Hmmm, what a good idea. Of course I can not tell you if it will happen or not… or about the auto balance control or the twin jet pack or the optional barbacue set. If I did tell you I would have to kill you… or something like that.
Fair enough. But for what it’s worth, I think a disk brake would complement a twin jet pack quite nicely.
. . . and I for one would definitely buy a nightrider with a disk brake if you make it.
Jet pack, of course! The perfect heat souse for making a couple slices of toast.
You keep mentioning the barbecue set but I think most of us would be happy with just a toast rack. No need to go overboard.
On the subject of crank mounted disk brake disks I have been thinking of getting a centerlock adaptor, drilling it out and threading it to thread onto my trial bike cranks that I use for MUni. That would definitely be the easiest way for me to put on a disk without major modifications.

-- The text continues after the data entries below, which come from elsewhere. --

Lemma wrap_add_0 s K : pool_ok K s -> size s = Word.wrap (size s + 0).
Proof. intros [Hz _ _]. rewrite Z.add_0_r, Hz. by rewrite Word.wrap_idemp. Qed.

(** A counter below the capacity means that there is room for the push. *)
Lemma put_room K s t c l :
  pool_ok K s -> threads s !! t = Some (PutAdd c l) -> (K + 2 * nthreads s < Word.modulus)%Z ->
  (maxcap s <= K)%Z -> (size s < K)%Z ->
  (len s + zsum (pushes K) (threads s) + 1 <= K + nthreads s)%Z.
Proof.
  intros [Hz Hb Hc] Ht HK Hmax Hlt. specialize (Hb Hmax).
  pose proof (zsum_le_length (pushes K) (fun p => delta p + 1)%Z 0 (threads s)) as H1.
  pose proof (zsum_le_length delta (fun _ => 0)%Z 1 (threads s)) as H2.
  pose proof (zsum_le_length (fun _ : pc => 0)%Z delta 1 (threads s)) as H3.
  assert (Hsum : zsum (fun p => delta p + 1)%Z (threads s) = (zsum delta (threads s) + nthreads s)%Z).
  { unfold nthreads. clear. induction (threads s) as [|p l IH]; cbn [zsum length]; lia. }
  assert (H0 : zsum (fun _ : pc => 0)%Z (threads s) = 0%Z) by (apply zsum_all_zero; done).
  assert (Hlast : (zsum (pushes K) (threads s) + 1 <= zsum delta (threads s) + nthreads s)%Z).
  { pose proof (zsum_insert (pushes K) _ _ _ (GetPop 0) Ht) as E1.
    pose proof (zsum_insert (fun p => delta p + 1)%Z _ _ _ (GetPop 0) Ht) as E2. simpl in E1, E2.
    pose proof (zsum_le_length (pushes K) (fun p => delta p + 1)%Z 0 (<[t:=GetPop 0]> (threads s))) as E3.
    assert (forall x, (pushes K x <= delta x + 1 + 0)%Z).
    { intros []; simpl; try lia. pose proof (b2z_le1 (m <? K)%Z). lia. }
    specialize (E3 ltac:(done)). lia. }
  assert (H2' := H2 ltac:(intros x; cbv beta; pose proof (delta_range x); lia)).
  assert (H3' := H3 ltac:(intros x; cbv beta; pose proof (delta_range x); lia)).
  unfold nthreads in *. unfold len in *.
  destruct (decide (0 <= Z.of_nat (length (pool s)) + zsum delta (threads s))%Z) as [Hpos|Hneg].
  - rewrite Word.wrap_small in Hz; [lia|]. unfold Word.is_usize, Word.usize_max.
    pose proof (zsum_nonneg (pushes K) (threads s) ltac:(intros x; pose proof (pushes_range K x); lia)). lia.
  - exfalso. assert (Word.wrap (Z.of_nat (length (pool s)) + zsum delta (threads s)) =
      Z.of_nat (length (pool s)) + zsum delta (threads s) + Word.modulus)%Z as E; [|lia].
    unfold Word.wrap. rewrite <- (Z_mod_plus_full _ 1). rewrite Z.mod_small; lia.
Qed.
(** In every reachable state each coroutine has made at most one entry per key
    and destroyed at most one, the entries it made are the ones in its map and the
    destroyed ones, and only a finished coroutine's are destroyed.  What is stored
    under a key stays as it is, at every later state, until then: the pointer that
    [with] hands to its closure stays valid. *)
Theorem local_init_once ps s :
  reachable step (init ps) s ->
  NoDup (created s) /\ NoDup (dropped s) /\
  (forall o i, (o, i) ∈ created s <-> entry s o i \/ (o, i) ∈ dropped s) /\
  (forall o i, (o, i) ∈ dropped s -> exists x, get s o = Some x /\ data x = None /\ finished (fr x) = true) /\
  (forall es s' o x m i a,
     run step es s = Some s' -> get s o = Some x -> data x = Some m -> m !! i = Some a ->
     exists x', get s' o = Some x' /\
       (data x' = None /\ finished (fr x') = true \/ exists m', data x' = Some m' /\ m' !! i = Some a)).
Proof.
  intros Hr. destruct (entries_ok_reachable _ _ Hr) as [H1 H2 H3 H4].
  assert (Hfin : forall s1 o x, reachable step (init ps) s1 -> get s1 o = Some x -> data x = None -> finished (fr x) = true).
  { intros s1 o x Hr1 Hx Hd. pose proof (runs_exec_reachable _ _ Hr1 o x Hx) as H. unfold runs_exec in H.
    rewrite Hd in H. tauto. }
  split_and!; [done..| |].
  - intros o i Hi. destruct (H4 o i Hi) as (x & Hx & Hd). exists x. eauto.
  - intros es s' o x m i a Hs Hx Hd Hm.
    destruct (entry_stable _ _ _ _ _ _ _ _ _ Hr Hs Hx Hd Hm) as (x' & Hx' & [Hd'|?]); exists x'; split; eauto.
    left. split; [done|]. eapply Hfin; [|done..]. by eapply run_reachable_from.
Qed.

(** C30. However the steps of coroutines and threads interleave and whichever worker
    runs them, a coroutine computes what the reference [exec] computes for its
    program from an empty memo table: its outcome and, until it is destroyed, its
    map.  It takes exactly [cost] steps, and before the last one it has a next one. *)
Theorem local_exec_equiv ps s o x :
  reachable step (init ps) s -> get s o = Some x ->
  (finished (fr x) = true ->
     outcome (fr x) = (exec (code x) ∅).1 /\ (forall m, data x = Some m -> m = (exec (code x) ∅).2) /\
     steps x = cost (code x) ∅) /\
  (finished (fr x) = false ->
     steps x < cost (code x) ∅ /\ exists m, data x = Some m /\ is_Some (step_with (fr x) m)).
Proof.
  intros Hr Hx. pose proof (runs_exec_reachable _ _ Hr o x Hx) as H. unfold runs_exec in H.
  destruct (data x) as [m|] eqn:Hd; [|destruct H as (H1 & H2 & H3); rewrite H1; split; [intros _; by split_and!|done]].
  destruct H as [H1 H2]. split; intros Hf.
  - destruct (finished_predict _ m Hf) as [H3 H4]. rewrite H3 in H1. rewrite <- H1. simpl. split_and!; [done| |lia].
    by intros ? [= <-].
  - destruct (todo_pos _ m Hf) as (f' & m' & Hs). destruct (step_with_predict _ _ _ _ Hs) as [_ Ht].
    split; [lia|]. exists m. split; [done|]. by eexists.
Qed.

(** An initialiser that uses any key, another one or its own, panics with
    [BorrowMutError]: the entry closure runs while the map is borrowed. *)
Lemma local_nested_init_panics k k' g f m :
  __init k = With k' g -> m !! __key k = None -> exec (With k f) m = (Some PBorrow, m).
Proof. intros Hi Hm. simpl. by rewrite Hm, Hi. Qed.

End local.

#[global] Arguments Ret {ty den key key_ty R} r.
#[global] Arguments Panics {ty den key key_ty R}.
#[global] Arguments Yields {ty den key key_ty R} p.
#[global] Arguments With {ty den key key_ty R} k f.
#[global] Arguments Spawn {ty den key key_ty} p.
#[global] Arguments Step {ty den key key_ty} co t.
#[global] Arguments Drop {ty den key key_ty} c.

(** ** Concrete keys: [0] holds a number, [1] a boolean, and the initialiser of the
    others reads key [0]. *)
Module Demo.
Definition den (b : bool) : Type := if b then nat else bool.
Definition key_ty (k : nat) : bool := match k with 1 => false | _ => true end.
Definition init_of (k : nat) : prog den key_ty (den (key_ty k)) :=
  match k with
  | 0 => Ret (3 : den (key_ty 0))
  | 1 => Yields (Ret (true : den (key_ty 1)))
  | S (S k) => With 0 (fun n : den (key_ty 0) => Ret (n : den (key_ty (S (S k)))))
  end.
(** Reads a boolean and a number, the number again, and returns. *)
Definition reader : prog den key_ty unit :=
  With 1 (fun _ => With 0 (fun _ => Yields (With 0 (fun _ => Ret tt)))).
Definition nested : prog den key_ty unit := With 2 (fun _ => Ret tt).
Definition step := Lk.step den key_ty (fun k : nat => k) init_of.
Definition init := Lk.init (id := nat) den key_ty [reader; nested].
(** Coroutine [0] runs to its end on both threads and is destroyed; the threads' own
    programs run in between, the second one into its nested initialiser. *)
Definition events : list (event den key_ty) :=
  [Spawn reader] ++ map (fun t => Step (Some 0) t) [0; 1; 0; 1; 1; 0; 0; 1] ++
  [Step None 1; Step None 1; Drop 0; Step None 0; Step None 0].
End Demo.

Lemma demo_keys k k' : k = k' -> Demo.key_ty k = Demo.key_ty k'.
Proof. by intros ->. Qed.

Lemma demo_run : is_Some (run Demo.step Demo.events Demo.init).
Proof. vm_compute. by eexists. Qed.

(** The state of the example, reachable. *)
Definition demo_end : state Demo.den Demo.key_ty := default Demo.init (run Demo.step Demo.events Demo.init).
Lemma demo_reachable : reachable Demo.step Demo.init demo_end.
Proof. unfold demo_end. destruct demo_run as [s Hs]. rewrite Hs. simpl. by eapply run_reachable. Qed.

(** The coroutine initialised its two keys once and gave both back; the initialiser
    of thread [1] panicked. *)
Lemma demo_outcome :
  created _ _ demo_end = [(OCo 0, 1); (OCo 0, 0)] /\ length (dropped _ _ demo_end) = 2 /\
  map (fun x => outcome _ _ (fr _ _ x)) (threads _ _ demo_end) = [None; Some PBorrow].
Proof. vm_compute. done. Qed.

Lemma local_type_safe_witness :
  exists x, get _ _ demo_end (OThread 1) = Some x /\ fr _ _ x <> Panicked _ _ PMismatch.
Proof.
  eexists. split; [reflexivity|].
  eapply (local_type_safe Demo.den Demo.key_ty (fun k : nat => k) Demo.init_of [Demo.reader; Demo.nested] demo_end
    demo_keys demo_reachable (OThread 1)). reflexivity.
Defined.

Lemma local_init_once_witness :
  NoDup (created _ _ demo_end) /\ NoDup (dropped _ _ demo_end).
Proof.
  destruct (local_init_once Demo.den Demo.key_ty (fun k : nat => k) Demo.init_of [Demo.reader; Demo.nested] demo_end
    demo_reachable) as (H1 & H2 & _). split; assumption.
Defined.

Lemma local_exec_equiv_witness :
  exists x, get _ _ demo_end (OCo 0) = Some x /\ steps _ _ x = 8 /\
    outcome _ _ (fr _ _ x) = (exec Demo.den Demo.key_ty (fun k : nat => k) Demo.init_of (code _ _ x) ∅).1.
Proof.
  eexists. split; [reflexivity|]. split; [reflexivity|].
  eapply (local_exec_equiv Demo.den Demo.key_ty (fun k : nat => k) Demo.init_of [Demo.reader; Demo.nested] demo_end
    (OCo 0)); [exact demo_reachable|reflexivity|reflexivity].
Defined.

End Lk.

We could adopt threaded cranks like trials bikes… The standard is already out there and we might get more cross-pollination of parts. You would just have to be careful not to apply your brake while riding backwards or they might unscrew!
Excellent that will save some development time. The barbecue set was causing us a few headaches. Toast rack it is then.
regarding ISIS mountain cranks to disk… I’m on it’, like last week. the important part will be what kind of spacer is made between the mount and the caliper. So, there is a market for this, even if you have to find a welder to mount the caliper to your frames?
unless, and even, if frames with disk mounts and disk ready hubs eventually become available… (like disk brakes evolved on everything else) will there still be a market for crank mounted disks to retrofit existing unicycles?
If you had to buy a new wheel and frame to upgrade to disk, would the option of a cheaper “upgrade” still be relevant for some time -especially if you already have cranks and the brakes from an old mountainbike?
I mean, you can’t readily get dual hole square taper cranks, and to get that and disks in one upgrade… smellin what I’m steppin in? Keep ur eyes open, They’re comin! Who wants them?